Women in Technology

Hear us Roar



Article:
  Range-Keyed Queries
Subject:   With Oracle
Date:   2009-07-13 08:56:42
From:   ahmusch
There can be some volume problems with only adding AND ROWNUM = 1, specifically with a large data set and not-found condition.


Assume the following index-organized table:


SQL> DESC GEO_IP_ORG_LOC;
Name Null? Type
--------------------- -------- ----------------
IP_NUM_START NOT NULL NUMBER(10)
IP_NUM_END NOT NULL NUMBER(10)
ISP VARCHAR2(255)
ORG VARCHAR2(255)
COUNTRY_CODE CHAR(2)
REGION_CODE CHAR(2)
CITY VARCHAR2(255)


The primary key of this table is (ip_num_end, ip_num_start).
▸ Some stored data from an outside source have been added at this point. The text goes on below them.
Ltac same := apply (busy_inv_same _ _ eq_refl); [let k := fresh "k" in intros k; by destruct k|assumption].

Lemma update_inv id data m : busy_inv m → busy_inv (handleUpdate id data m).1.
Proof. intros H. by apply busy_inv_await. Qed.

Lemma blur_inv f m : busy_inv m → busy_inv (blur_field f m).1.
Proof.
  intros H. unfold blur_field. destruct (ed_camera (cm_edit m)) as [c|]; [|done]. destruct (ed_inputs (cm_edit m)) as [i|]; [|done].
  destruct (String.eqb _ _); [done|]. cbn [fst handleUpdate]. destruct (remembers f); [|by apply busy_inv_await].
  apply (busy_inv_same (await TUpdate m)); [done|flags|by apply busy_inv_await].
Qed.

Lemma flag_inv k m : busy_inv m → busy_inv (toggle_flag k m).1.
Proof.
  intros H. unfold toggle_flag. destruct (ed_camera (cm_edit m)) as [c|]; [|done].
  destruct k; cbn [fst handleUpdate]; (apply (busy_inv_same (await TUpdate m)); [done|flags|by apply busy_inv_await]).
Qed.

Ltac start k m := eapply (busy_inv_start k _ m); [reflexivity|assumption|reflexivity|flags|reflexivity|assumption].

Lemma manager_step_inv origin e m : busy_inv m → busy_inv (manager_step origin e m).1.
Proof.
  intros H. destruct e; simpl; try done; try same;
    try (repeat match goal with |- context [if ?b then _ else _] => destruct b eqn:? end; first [done|same|by apply busy_inv_await|idtac]).
  - apply andb_true_iff in Heqb as [[_ Hb%negb_true_iff]%andb_true_iff _]. start k_add m.
  - apply andb_true_iff in Heqb as [[[_ Hn]%andb_true_iff _]%andb_true_iff Hb%negb_true_iff]. unfold handleBulkDelete.
    destruct (tp_selected (cm_table m)) as [|id ids]; [done|]. start k_bulk_delete m.
  - apply andb_true_iff in Heqb as [_ Hb%negb_true_iff]. unfold handleBulkAdd. destruct (Nat.eqb _ _); [done|].
    destruct (omap _ _); simpl; start k_bulk_add m.
  - destruct (ed_camera (cm_edit m)); [|done]. destruct (bool_decide _); [same|done].
  - by apply blur_inv.
  - by apply flag_inv.
  - unfold handleSaveAndClose. destruct (ed_camera (cm_edit m)) as [c|]; [|done].
    destruct (save_data _ _); [same|]. start k_save m.
  - unfold click_reboot. destruct (ed_camera (cm_edit m)) as [c|]; [|done]. destruct confirmed; [|done]. start k_reboot m.
  - destruct (cm_tasks m !! i) as [t|] eqn:Hi; [|done].
    destruct (resume _ _ _ _) as [[m' es]|] eqn:Hr; [|done]. eapply resume_inv; [|exact Hr]. by apply resuming_pop.
Qed.

Lemma manager_run_cons origin e es m :
  manager_run origin (e :: es) m =
  ((manager_run origin es (manager_step origin e m).1).1,
   ((manager_step origin e m).2 ++ (manager_run origin es (manager_step origin e m).1).2)%list).
Proof. simpl. destruct (manager_step origin e m) as [m1 f1]. simpl. by destruct (manager_run origin es m1). Qed.

Lemma manager_run_inv origin es m : busy_inv m → busy_inv (manager_run origin es m).1.
Proof.
  revert m. induction es as [|e es IH]; intros m H; [done|]. rewrite manager_run_cons. apply IH. by apply manager_step_inv.
Qed.

Lemma initial_busy cameras : busy_inv (initial_manager cameras).
Proof. intros k. by destruct k. Qed.

(** The dialog: its camera, tab and inputs, and whether it is saving. *)
Definition dialog (m : CamManager) := (ed_camera (cm_edit m), ed_tab (cm_edit m), ed_inputs (cm_edit m), ed_saving (cm_edit m)).

Lemma count_elem k t i l : l !! i = Some t → kind_of t = Some k → (0 < count_kind k l)%nat.
Proof. intros Hi Ht. rewrite (count_delete k l i t Hi). unfold is_kind. rewrite bool_decide_true by done. simpl. lia. Qed.

Lemma bulk_next_edit total rest failed m : cm_edit (bulk_next total rest failed m).1 = cm_edit m.
Proof. by destruct rest. Qed.

Lemma resume_dialog origin t r m m' es : kind_of t ≠ Some k_save → resume origin t r m = Some (m', es) → dialog m' = dialog m.
Proof.
  intros Hk Hr. destruct t, r; simpl in Hr; try discriminate Hr; try (by destruct Hk); apply Some_inj, (f_equal fst) in Hr; simpl fst in Hr; subst m';
    unfold dialog; simpl; rewrite ?bulk_next_edit, ?set_list_edit; try done; by destruct waiting as [|[|?]].
Qed.

(** Replies leave the dialog alone unless it is saving. *)
Lemma settle_dialog origin i r m :
  busy_inv m → ed_saving (cm_edit m) = false → dialog (manager_step origin (Settles i r) m).1 = dialog m.
Proof.
  intros H Hs. simpl. destruct (cm_tasks m !! i) as [t|] eqn:Hi; [|done].
  assert (kind_of t ≠ Some k_save) as Hk.
  { intros Ht. pose proof (count_elem _ _ _ _ Hi Ht) as Hc. rewrite (H k_save) in Hc. simpl in Hc. rewrite Hs in Hc. simpl in Hc. lia. }
  destruct (resume _ _ _ _) as [[m' es]|] eqn:Hr; [|done]. exact (resume_dialog _ _ _ _ _ _ Hk Hr).
Qed.

Definition replies (rs : list (nat * Reply)) : list ManagerEvent := (λ p, Settles p.1 p.2) <$> rs.

Lemma replies_dialog origin rs m :
  busy_inv m → ed_saving (cm_edit m) = false → dialog (manager_run origin (replies rs) m).1 = dialog m.
Proof.
  revert m. induction rs as [|[i r] rs IH]; intros m H Hs; [done|].
  change (replies ((i, r) :: rs)) with (Settles i r :: replies rs). rewrite manager_run_cons.
  pose proof (settle_dialog origin i r m H Hs) as Hd. cbn [fst]. rewrite IH; [done|by apply manager_step_inv|].
  unfold dialog in Hd. congruence.
Qed.

Lemma manager_run_app origin es1 es2 m :
  manager_run origin (es1 ++ es2) m =
  ((manager_run origin es2 (manager_run origin es1 m).1).1,
   ((manager_run origin es1 m).2 ++ (manager_run origin es2 (manager_run origin es1 m).1).2)%list).
Proof.
  revert m. induction es1 as [|e es1 IH]; intros m; [simpl; by destruct (manager_run origin es2 m)|].
  change ((e :: es1) ++ es2)%list with (e :: (es1 ++ es2))%list. rewrite !manager_run_cons. cbn [fst snd]. rewrite IH. cbn [fst snd]. by rewrite app_assoc.
Qed.

(** The reply to the handler suspended last. *)
Lemma settle_awaited origin n t r m :
  n = length (cm_tasks m) → manager_step origin (Settles n r) (await t m) = default (await t m, []) (resume origin t r m).
Proof.
  intros ->. simpl. rewrite list_lookup_middle by done.
  rewrite (delete_middle (cm_tasks m) [] t), app_nil_r. by destruct m.
Qed.

Lemma save_data_elem c i f v : (field_key f, v) ∈ save_data c (Some i) ↔ v = JStr (i f) ∧ i f ≠ cam_field f c.
Proof.
  unfold save_data. rewrite list_elem_of_fmap. setoid_rewrite elem_of_filter_where. setoid_rewrite negb_true_iff.
  setoid_rewrite String.eqb_neq. split.
  - intros (g & [= Hk ->] & Hne & _). assert (g = f) as -> by (by destruct f, g). done.
  - intros [-> Hne]. exists f. split_and!; [done..|]. destruct f; unfold all_fields; set_solver.
Qed.

Lemma save_data_nil c i : save_data c (Some i) = [] ↔ ∀ f, i f = cam_field f c.
Proof.
  split.
  - intros H f. destruct (decide (i f = cam_field f c)) as [|Hne]; [done|].
    assert ((field_key f, JStr (i f)) ∈ save_data c (Some i)) as Hin by by apply save_data_elem.
    rewrite H in Hin. by apply elem_of_nil in Hin.
  - intros H. unfold save_data, all_fields. rewrite !filter_where_cons. by rewrite !H, !String.eqb_refl.
Qed.

Definition typed (f : Field) (v : string) (i : Field → string) : Field → string := λ g, if decide (g = f) then v else i g.

(** Typing into a mounted input and leaving it. *)
Lemma type_and_blur origin f v m c i :
  ed_camera (cm_edit m) = Some c → ed_inputs (cm_edit m) = Some i →
  manager_run origin [TypeField f v; BlurField f] m =
  (let m' := upd_edit (type_field f v (cm_edit m)) m in
   if String.eqb v (cam_field f c) then (m', [])
   else (if remembers f then upd_edit (set_ed_camera (set_text f v c) (type_field f v (cm_edit m))) (await TUpdate m') else await TUpdate m',
         [UpdateCamera (cam_id c) [(field_key f, JStr v)]])).
Proof.
  intros Hc Hi. rewrite !manager_run_cons. cbn [manager_step fst snd]. unfold blur_field. simpl. rewrite Hc, Hi. simpl.
  rewrite decide_True by done. destruct (String.eqb v _); [done|]. by destruct (remembers f).
Qed.

Lemma save_unchanged origin m c i :
  ed_camera (cm_edit m) = Some c → ed_inputs (cm_edit m) = Some i → ed_saving (cm_edit m) = false → (∀ g, i g = cam_field g c) →
  manager_step origin SaveAndClose m = (upd_edit (closeSettings (cm_edit m)) m, []).
Proof.
  intros Hc Hi Hs Hf. cbn [manager_step]. rewrite Hs. unfold handleSaveAndClose. rewrite Hc, Hi. by rewrite (proj2 (save_data_nil c i) Hf).
Qed.

Lemma set_text_field f v g c : remembers f = true → cam_field g (set_text f v c) = if decide (g = f) then v else cam_field g c.
Proof. by destruct f, g. Qed.

(** The answers to the operation that waits in place [n], in order. *)
Definition answers (n : nat) (good : Reply) (oks : list bool) : list ManagerEvent :=
  (λ ok : bool, Settles n (if ok then good else RFail None)) <$> oks.

Definition failures (oks : list bool) : Z := Z.of_nat (length (filter_where negb oks)).

Lemma failures_cons ok oks : failures (ok :: oks) = (if ok then 0 else 1) + failures oks.
Proof. unfold failures. rewrite filter_where_cons. destruct ok; simpl negb; cbn iota; simpl length; lia. Qed.
Definition is_save (t : DraftTask) : bool := match t with DT_Save => true | _ => false end.
Definition is_add (t : SpeakerTask) : bool := match t with PT_AddSpeaker => true | _ => false end.
Definition is_upload (t : SpeakerTask) : bool := match t with PT_Upload => true | _ => false end.

Definition flag_count (b : bool) : nat := if b then 1%nat else 0%nat.

Definition draft_busy (s : DraftPart) : Prop := count_task is_save (dr_tasks s) = flag_count (dr_saving s).
Definition speakers_busy (s : SpeakersTab) : Prop :=
  count_task is_add (sk_tasks s) = flag_count (sk_adding s) ∧ count_task is_upload (sk_tasks s) = flag_count (sk_uploading s).

Lemma draft_busy_step e s : draft_busy s → draft_busy (draft_step e s).1.
Proof.
  unfold draft_busy. intros H. destruct s as [a b sv m ts]. simpl in *.
  destruct e as [k v| |i r]; simpl.
  - done.
  - destruct sv; [done|]. unfold handleSaveSettings. simpl. destruct b; [|done]. simpl. rewrite count_task_app, H. done.
  - destruct (ts !! i) as [t|] eqn:Hi; [|done]. rewrite (count_task_delete _ _ _ _ Hi) in H.
    destruct t, r, sv; simpl in *; lia.
Qed.

Lemma speakers_busy_step isAdmin e s : speakers_busy s → speakers_busy (speaker_step isAdmin e s).1.
Proof.
  unfold speakers_busy. intros [Ha Hu]. destruct s as [l m n ad nm ct fl up op di ts]. simpl in *.
  destruct e as [| | | | | | | | |i r]; simpl; try done.
  - destruct di; [|done]. unfold render_speakers. simpl. case_match; [|done]. simpl. rewrite !count_task_app. simpl. unfold count_task at 2 4. simpl. lia.
  - case_match; done.
  - unfold can_add_speaker. simpl. case_match eqn:E; [|done]. rewrite !andb_true_iff in E. destruct E as [_ [[E1 E2] E3]].
    unfold handleAddSpeaker. simpl. rewrite E2, E3. simpl. rewrite !count_task_app, Ha, Hu. destruct ad; [done|]. unfold count_task. simpl. lia.
  - case_match; [|done]. simpl. rewrite !count_task_app. unfold count_task at 2 4. simpl. lia.
  - case_match; done.
  - unfold can_upload. simpl. case_match eqn:E; [|done]. rewrite !andb_true_iff in E. destruct E as [_ [[E1 E2] _]].
    unfold handleUploadMsg. simpl. rewrite E2. destruct fl; [|done]. simpl. rewrite !count_task_app, Ha, Hu. destruct up; [done|]. unfold count_task. simpl. lia.
  - case_match; [|done]. simpl. rewrite !count_task_app. unfold count_task at 2 4. simpl. lia.
  - destruct (ts !! i) as [t|] eqn:Hi; [|done].
    pose proof (count_task_delete is_add _ _ _ Hi). pose proof (count_task_delete is_upload _ _ _ Hi).
    destruct t, r, ad, up; simpl in *; rewrite ?count_task_app; unfold count_task in *; simpl; lia.
Qed.

Definition is_listing (t : StoreTask) : bool := match t with ST_Locations | ST_Usages _ => true | _ => false end.

Definition loading_pending (s : StorageTab) : Prop := so_loading s = true → (0 < count_task is_listing (so_tasks s))%nat.
Definition log_pending (s : EventLog) : Prop := el_loading s = true → el_pending s ≠ [].

Lemma loading_pending_step isAdmin e s : loading_pending s → loading_pending (storage_step isAdmin e s).1.
Proof.
  unfold loading_pending. destruct s as [l ld u ed nw ad pk ts]. simpl. intros H.
  assert (Happ : ∀ t, ld = true → (0 < count_task is_listing (ts ++ [t]))%nat) by (intros; rewrite count_task_app; specialize (H ltac:(done)); lia).
  destruct e as [| | | | | | | | | | | | | | | | |i r]; unfold storage_step, goParent, navigatePicker, openFolderPicker, handleAddLocation,
    handleUpdateLocation, handleDeleteLocation, selectPickerPath; simpl.
  18: destruct (ts !! i) as [t|] eqn:Hi; [pose proof (count_task_delete is_listing _ _ _ Hi) as Hd; destruct t, r as [[]| | | | |]|]; simpl.
  all: try solve [repeat case_match; simpl; auto].
  all: try solve [intros _; rewrite count_task_app; unfold count_task; simpl; lia].
  all: intros E; first [done | specialize (H E); simpl in Hd; lia].
Qed.

Lemma log_pending_step now e s : log_pending s → log_pending (log_step now e s).1.
Proof.
  unfold log_pending. destruct s as [ev ld c t h au pn]. simpl. intros H.
  assert (Happ : ∀ p : EventParams, (pn ++ [p])%list ≠ []) by (by destruct pn).
  destruct e; simpl; try (case_match; simpl; auto; done). done.
Qed.

Record page_flags (p : SettingsPage) : Prop := {
  pf_draft : draft_busy (pg_draft p);
  pf_speakers : speakers_busy (pg_speakers p);
  pf_storage : loading_pending (pg_storage p);
  pf_log : ∀ l, pg_log p = Some l → log_pending l
}.
(* ===== verification/Preferences.v ===== *)
(** * Preferences and the shell

    The providers and helpers around the pages: the language ([hooks/useI18n.tsx]), the theme
    ([hooks/useTheme.tsx]), toasts ([components/ToastProvider.tsx]), keyboard and screen
    reader support ([hooks/useAccessibility.tsx]) and the install banner
    ([components/shared/PWAManager.tsx]).

    [localStorage] is the text stored under the component's key; a value that a user puts
    there by hand is any text, but not a name of [Object.prototype]. *)

From S2P Require Import Prelude Types Http IronsightApi Hooks.
From stdpp Require Import pretty.
#[local] Open Scope string_scope.
#[local] Open Scope Z_scope.

(** ** Language *)

Inductive Locale := loc_en | loc_es | loc_fr.

#[export] Instance Locale_eq_dec : EqDecision Locale.
Proof. solve_decision. Defined.

Record LocaleInfo := mkLocaleInfo { li_label : string; li_flag : string; li_dir : string }.

Definition LOCALE_INFO (l : Locale) : LocaleInfo :=
  match l with
  | loc_en => mkLocaleInfo "English" "🇺🇸" "ltr"
  | loc_es => mkLocaleInfo "Español" "🇪🇸" "ltr"
  | loc_fr => mkLocaleInfo "Français" "🇫🇷" "ltr"
  end.

Definition locale_code (l : Locale) : string := match l with loc_en => "en" | loc_es => "es" | loc_fr => "fr" end.

Definition translations_en : list (string * string) :=
  [("nav.monitor", "Monitor"); ("nav.portal", "Portal"); ("nav.search", "Search");
   ("nav.analytics", "Analytics"); ("nav.admin", "Admin"); ("op.fleet_overview", "Fleet Overview");
   ("op.sites", "Sites"); ("op.cameras", "Cameras"); ("op.workers", "Workers");
   ("op.incidents", "Open Incidents"); ("op.active", "Active"); ("op.online", "Online");
   ("op.on_site", "On Site"); ("op.lock_site", "Lock Site"); ("op.unlock_site", "Release Lock");
   ("op.alerts", "Alerts"); ("op.all", "All"); ("op.critical", "Critical"); ("op.high", "High");
   ("op.medium", "Medium"); ("op.low", "Low"); ("op.claim", "Claim"); ("op.handoff", "Handoff");
   ("op.multi_site", "Multi-Site"); ("op.layout", "Layout"); ("portal.dashboard", "Safety Dashboard");
   ("portal.compliance", "Compliance Score"); ("portal.incidents", "Active Incidents");
   ("portal.workers", "Workers on Site"); ("portal.cameras", "Camera Health"); ("portal.export", "Export");
   ("portal.generate_report", "Generate Report"); ("admin.title", "Admin"); ("admin.companies", "Companies");
   ("admin.create_site", "Create Site"); ("admin.audit_trail", "Audit Trail");
   ("admin.export_csv", "Export CSV"); ("admin.export_json", "Export JSON"); ("common.close", "Close");
   ("common.save", "Save"); ("common.cancel", "Cancel"); ("common.loading", "Loading...");
   ("common.error", "Error"); ("common.retry", "Retry"); ("common.search", "Search");
   ("common.filter", "Filter"); ("common.reset", "Reset"); ("common.today", "Today");
   ("common.last_7d", "Last 7 days"); ("common.last_30d", "Last 30 days");
   ("session.expiring", "Session Expiring Soon"); ("session.extend", "Extend Session");
   ("session.logout", "Log Out"); ("a11y.skip_to_content", "Skip to main content");
   ("a11y.menu_open", "Open navigation menu"); ("a11y.menu_close", "Close navigation menu")].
If one searches this data for a found IP address like so:


SQL> variable google_ip number;
SQL> exec :google_ip := ((74*256*256*256) + (125*256*256) + (45*256) + 100);


PL/SQL procedure successfully completed.


SQL> variable private_ip number;
SQL> exec :private_ip := ((10*256*256*256) + (0*256*256) + (0*256) + 1);


select * from ag2.geo_ip_org_loc a
where :google_ip between ip_num_start and ip_num_end
and rownum = 1


very few -- on the order of single digits -- consistent gets are required if the index is cached.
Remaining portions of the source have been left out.